- **EXERCISE PROMPT**
Lines in the listing below may contain the string "Properties". Say how many do, giving only the number.

- **INPUT DATA**
(** A returned match is that of a candidate closer than both the seed
    and the threshold, met before any candidate as close. *)
Lemma find_best_match_some probe threshold (sd : Store) m :
  fst (find_best_match face_distance probe threshold sd) = Some m ->
  exists l1 c l2,
    candidates sd = l1 ++ c :: l2
    /\ m = match_of face_distance probe c
    /\ snd (scan face_distance sd probe threshold)
       = distance_to face_distance probe c
    /\ distance_to face_distance probe c < 1
    /\ distance_to face_distance probe c < threshold
    /\ Forall (fun c' => distance_to face_distance probe c
                         < distance_to face_distance probe c') l1
    /\ Forall (fun c' => distance_to face_distance probe c
                         <= distance_to face_distance probe c') l2.
Proof.
  rewrite find_best_match_scan, scan_candidates.
  destruct (fold_step_spec face_distance probe threshold (candidates sd) (None, 1))
    as [[-> _]|(l1 & c & l2 & Hl & -> & Hb & Ht & H1 & H2)]; simpl.
  - discriminate.
  - intros [= <-]. exists l1, c, l2. repeat (split; [assumption || reflexivity|]).
    assumption.
Qed.

End RunFacts.

(** ** Properties of the matcher *)

Section Matcher.

Variable face_distance : Embedding -> Embedding -> Q.

Let dist := distance_to face_distance.

(** C1.  The seed [1.0] of [best_distance] caps the cutoff: a returned
    match is that of a stored descriptor whose distance is below [1]
    and below [threshold], and the answer is the one obtained with
    [min(threshold, 1)] as threshold. *)
Theorem find_best_match_capped_at_one :
  forall (sd : Store) (probe : Embedding) (threshold : Q),
    fst (find_best_match face_distance probe threshold sd)
    = fst (find_best_match face_distance probe (Qmin threshold 1) sd)
    /\ (forall m,
          fst (find_best_match face_distance probe threshold sd) = Some m ->
          exists c,
            In c (candidates sd)
            /\ m = match_of face_distance probe c
            /\ dist probe c < 1
            /\ dist probe c < threshold).
Proof.
  intros sd probe threshold. split.
  - rewrite !find_best_match_scan.
    now rewrite (fold_step_min face_distance probe threshold) by apply Qle_refl.
  - intros m Hm.
    destruct (find_best_match_some face_distance probe threshold sd m Hm)
      as (l1 & c & l2 & Hl & -> & _ & H1 & Ht & _).
    exists c. rewrite Hl. repeat split; try assumption.
    apply in_or_app. right. now left.
Qed.

(** C2.  When the least distance from the probe to a stored descriptor
    is exactly [threshold], the answer is [None]. *)
Theorem find_best_match_threshold_boundary :
  forall (sd : Store) (probe : Embedding) (threshold : Q),
    (exists c, In c (candidates sd) /\ dist probe c == threshold) ->
    (forall c, In c (candidates sd) -> threshold <= dist probe c) ->
    fst (find_best_match face_distance probe threshold sd) = None.
Proof.
  intros sd probe threshold _ Hmin.
  destruct (fst (find_best_match face_distance probe threshold sd)) as [m|] eqn:E;
    [|reflexivity].
  destruct (find_best_match_some face_distance probe threshold sd m E)
    as (l1 & c & l2 & Hl & _ & _ & _ & Ht & _).
  exfalso. apply (Qlt_not_le _ _ Ht). apply Hmin.
  rewrite Hl. apply in_or_app. right. now left.
Qed.

(** C7.  With a distance function that is never negative on the stored
    descriptors, a returned match carries [1 - distance] of the winning
    descriptor, the distance being the final [best_distance], and that
    score lies in [[0, 1]]. *)
Theorem find_best_match_similarity :
  forall (sd : Store) (probe : Embedding) (threshold : Q) (m : match_result),
    Forall (fun c => 0 <= dist probe c) (candidates sd) ->
    fst (find_best_match face_distance probe threshold sd) = Some m ->
    (exists c,
       In c (candidates sd)
       /\ studentId m = fst (fst c)
       /\ studentName m = name (snd (fst c))
       /\ dist probe c < threshold
       /\ snd (scan face_distance sd probe threshold) = dist probe c
       /\ similarity m = 1 - dist probe c)
    /\ 0 <= similarity m /\ similarity m <= 1.
Proof.
  intros sd probe threshold m Hpos Hm.
  destruct (find_best_match_some face_distance probe threshold sd m Hm)
    as (l1 & c & l2 & Hl & -> & Hs & H1 & Ht & _).
  assert (Hin : In c (candidates sd))
    by (rewrite Hl; apply in_or_app; right; now left).
  assert (H0 : 0 <= dist probe c)
    by (rewrite Forall_forall in Hpos; now apply Hpos).
  split; [exists c; repeat split; assumption|].
  unfold dist in *. simpl. split; lra.
Qed.

End Matcher.

(** ** Properties of the store and of its handlers *)

Section Gallery.

Variable Image : Type.
Variable Box : Type.
Variable base64_to_image : string -> result Image.
Variable face_locations : Image -> result (list Box).
Variable face_encodings : Image -> list Box -> result (list Embedding).
Variable face_distance : Embedding -> Embedding -> Q.

Let dist := distance_to face_distance.
Let register :=
  register_student Image Box base64_to_image face_locations face_encodings.
Let extract :=
  extract_descriptors Image Box base64_to_image face_locations face_encodings.
Let recognize :=
  recognize_faces Image Box base64_to_image face_locations face_encodings
                  face_distance.

(** The two outcomes of [register_student]. *)
Lemma register_student_cases (data : register_request) (sd : Store) :
  (exists sid nm e ds,
      req_id data = Some sid /\ req_name data = Some nm
      /\ extract (req_images data) = e :: ds
      /\ register data sd
         = (Success tt, Dict.set sid (mkStudent sid nm (e :: ds)) sd))
  \/ (exists msg, register data sd = (Failure 400%nat msg, sd)).
Proof.
  unfold register, register_student.
  destruct (falsy (req_id data) || falsy (req_name data)
            || match req_images data with [] => true | _ :: _ => false end);
    [right; eexists; reflexivity|].
  destruct (req_id data) as [sid|]; [|right; eexists; reflexivity].
  destruct (req_name data) as [nm|]; [|right; eexists; reflexivity].
  fold extract.
  destruct (extract (req_images data)) as [|e ds] eqn:E;
    [right; eexists; reflexivity|].
  left. exists sid, nm, e, ds. repeat split; reflexivity.
Qed.

Lemma register_student_success (data : register_request) (sd sd' : Store) :
  register data sd = (Success tt, sd') ->
  exists sid nm e ds,
    req_id data = Some sid /\ req_name data = Some nm
    /\ extract (req_images data) = e :: ds
    /\ sd' = Dict.set sid (mkStudent sid nm (e :: ds)) sd.
Proof.
  intros H.
  destruct (register_student_cases data sd)
    as [(sid & nm & e & ds & H1 & H2 & H3 & H4)|[msg Hf]].
  - rewrite H4 in H. injection H as <-. now exists sid, nm, e, ds.
  - rewrite Hf in H. discriminate.
Qed.

(** Candidates of a store entered under a new key come last. *)
Lemma candidates_set_fresh (k : string) (v : student) (sd : Store) :
  ~ In k (Dict.keys sd) ->
  candidates (Dict.set k v sd)
  = candidates sd ++ map (fun e => (k, v, e)) (descriptors v).
Proof.
  unfold candidates, Dict.items, Dict.keys.
  induction sd as [|[k0 v0] sd IH]; simpl; intros Hk.
  - now rewrite app_nil_r.
  - destruct (String.eqb k k0) eqn:E.
    + apply String.eqb_eq in E. elim Hk. now left.
    + simpl. rewrite IH, app_assoc; [reflexivity|]. intros H. apply Hk. now right.
Qed.

Lemma candidates_in (sd : Store) (c : candidate) :
  In c (candidates sd)
  <-> In (fst c) (Dict.items sd) /\ In (snd c) (descriptors (snd (fst c))).
Proof.
  unfold candidates. rewrite in_flat_map. split.
  - intros (entry & Hin & Hc). apply in_map_iff in Hc as (e & <- & He).
    simpl. now destruct entry.
  - intros [Hin He]. exists (fst c). split; [assumption|].
    apply in_map_iff. exists (snd c). split; [|assumption].
    destruct c as [[k v] e]. reflexivity.
Qed.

- **WRITTEN REPLY**
2